The Zena and Michael A. Wiener Cardiovascular Institute, Icahn School of Medicine at Mount Sinai, New York, NY; ACTION study group, Sorbonne université, INSERM UMRS 1166, Institut de Cardiologie (AP-HP), Hospital Pitié Salpêtrière, Paris, France.
The Zena and Michael A. Wiener Cardiovascular Institute, Icahn School of Medicine at Mount Sinai, New York, NY.
Am Heart J. 2019 Jan;207:10-18. doi: 10.1016/j.ahj.2018.09.001. Epub 2018 Sep 12.
High-intensity statins (HIS) are recommended for secondary prevention following percutaneous coronary intervention (PCI). We aimed to describe temporal trends and determinants of HIS prescriptions after PCI in a usual-care setting.
All patients with age ≤75 years undergoing PCI between January 2011 and May 2016 at an urban, tertiary care center and discharged with available statin dosage data were included. HIS were defined as atorvastatin 40 or 80 mg, rosuvastatin 20 or 40 mg, and simvastatin 80 mg.
A total of 10,495 consecutive patients were included. Prevalence of HIS prescriptions nearly doubled from 36.6% in 2011 to 60.9% in 2016 (P < .001), with a stepwise increase each year after 2013. Predictors of HIS prescriptions included ST-segment elevation myocardial infarction/non-ST-segment elevation myocardial infarction (odds ratio [OR] 4.60, 95% CI 3.98-5.32, P < .001) and unstable angina (OR 1.31, 95% CI 1.19-1.45, P < .001) as index event, prior myocardial infarction (OR 1.48, 95% CI 1.34-1.65, P < .001), and co-prescription of β-blocker (OR 1.26, 95% CI 1.12-1.43, P < .001). Conversely, statin treatment at baseline (OR 0.86, 95% CI 0.77-0.96, P = .006), Asian races (OR 0.73, 95% CI 0.65-0.83, P < .001), and older age (OR 0.90, 95% CI 0.88-0.92, P < .001) were associated with reduced HIS prescriptions. There was no significant association between HIS prescriptions and 1-year rates of death, myocardial infarction, or target-vessel revascularization (adjusted hazard ratio 0.98, 95% CI 0.84-1.15, P = .84), although there was a trend toward reduced mortality (adjusted hazard ratio 0.71, 95% CI 0.50-1.00, P = .05).
Although the rate of HIS prescriptions after PCI has increased in recent years, important heterogeneity remains and should be addressed to improve practices in patients undergoing PCI.
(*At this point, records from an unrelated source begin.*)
(** The root alone, on a workspace without keys. *)
Lemma holds_root d e f c s (n := {| wn_ID := "1"; wn_Path := "/"; wn_ParentID := ""; wn_Name := ""; wn_Entry := e |}) :
  inodes d = ∅ → dirents d = ∅ → mf_Type e = "dir" → node_fields n = Ok (f, c, s) → entry_sound e →
  holds_nodes (foldl execCmd d (nodeCommands contentRef n f c)) [n] (counted cached blobs contentRef n (InfoHash 0 0 0 0)).
Proof.
  intros HI HD Hdir Hf He. destruct (node_commands_effect n f c d) as (EI & ED & EC & _). simpl in ED.
  set (d' := foldl execCmd d _) in *. destruct (node_static n f c s He Hf) as (sz & Hst & Hsz & _).
  rewrite HI in EI. rewrite hash_new in EI by apply lookup_empty. rewrite HD in ED.
  assert (static <$> inodes d' = {["1" := Node "" "" (Some "dir") sz]}) as EV.
  { rewrite EI, fmap_insert, fmap_empty, Hst. simpl. by rewrite Hdir. }
  split; rewrite ?EV.
  - split.
    + eexists. by rewrite lookup_singleton_eq.
    + intros dir name id. rewrite ED. split; [done|]. intros (Hid & nd & Hl & _). by rewrite lookup_singleton_ne in Hl.
    + intros id nd Hl Hid. by rewrite lookup_singleton_ne in Hl.
    + intros id nd [<- <-]%lookup_singleton_Some. right. by left.
    + intros id nd [<- <-]%lookup_singleton_Some. done.
  - intros id [nd [<- _]%lookup_singleton_Some]. constructor.
  - rewrite <- insert_empty. unfold counted. rewrite Hf. apply (count_node _ _ sz).
    + apply lookup_empty.
    + by split.
    + simpl. by rewrite Hdir.
    + done.
    + simpl. rewrite Hdir. by right; left.
    + simpl. rewrite Hdir. done.
  - intros id h. rewrite EI. change (wn_ID n) with "1". rewrite insert_empty, lookup_singleton_Some. split.
    + intros [<- <-]. exists n, f, c, s. split_and!; [by apply list_elem_of_singleton|done..].
    + intros (n' & f' & c' & s' & ->%list_elem_of_singleton & <- & Hf' & ->). split; [done|congruence].
  - intros n' f' c' s' ->%list_elem_of_singleton _ Hty. simpl in Hty. congruence.
Qed.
高强度他汀类药物(HIS)被推荐用于经皮冠状动脉介入治疗(PCI)后的二级预防。我们旨在描述在常规护理环境下 PCI 后 HIS 处方的时间趋势和决定因素。
所有年龄≤75 岁、2011 年 1 月至 2016 年 5 月在城市三级护理中心接受 PCI 并出院且可用他汀类药物剂量数据的患者均被纳入研究。HIS 被定义为阿托伐他汀 40 或 80mg、瑞舒伐他汀 20 或 40mg 和辛伐他汀 80mg。
共纳入 10495 例连续患者。HIS 处方的患病率从 2011 年的 36.6%几乎翻了一番,达到 2016 年的 60.9%(P<.001),并且自 2013 年以来每年都呈稳步上升趋势。HIS 处方的预测因素包括 ST 段抬高型心肌梗死/非 ST 段抬高型心肌梗死(比值比 [OR] 4.60,95%置信区间 [CI] 3.98-5.32,P<.001)和不稳定型心绞痛(OR 1.31,95%CI 1.19-1.45,P<.001)作为首发事件、既往心肌梗死(OR 1.48,95%CI 1.34-1.65,P<.001)和同时处方β受体阻滞剂(OR 1.26,95%CI 1.12-1.43,P<.001)。相反,基线时他汀类药物治疗(OR 0.86,95%CI 0.77-0.96,P=0.006)、亚洲种族(OR 0.73,95%CI 0.65-0.83,P<.001)和年龄较大(OR 0.90,95%CI 0.88-0.92,P<.001)与 HIS 处方减少相关。HIS 处方与 1 年死亡率、心肌梗死或靶血管血运重建(调整后的危险比 0.98,95%CI 0.84-1.15,P=0.84)之间无显著相关性,尽管死亡率呈下降趋势(调整后的危险比 0.71,95%CI 0.50-1.00,P=0.05)。
尽管近年来 PCI 后 HIS 处方的比例有所增加,但仍存在重要的异质性,应加以解决,以改善 PCI 患者的治疗效果。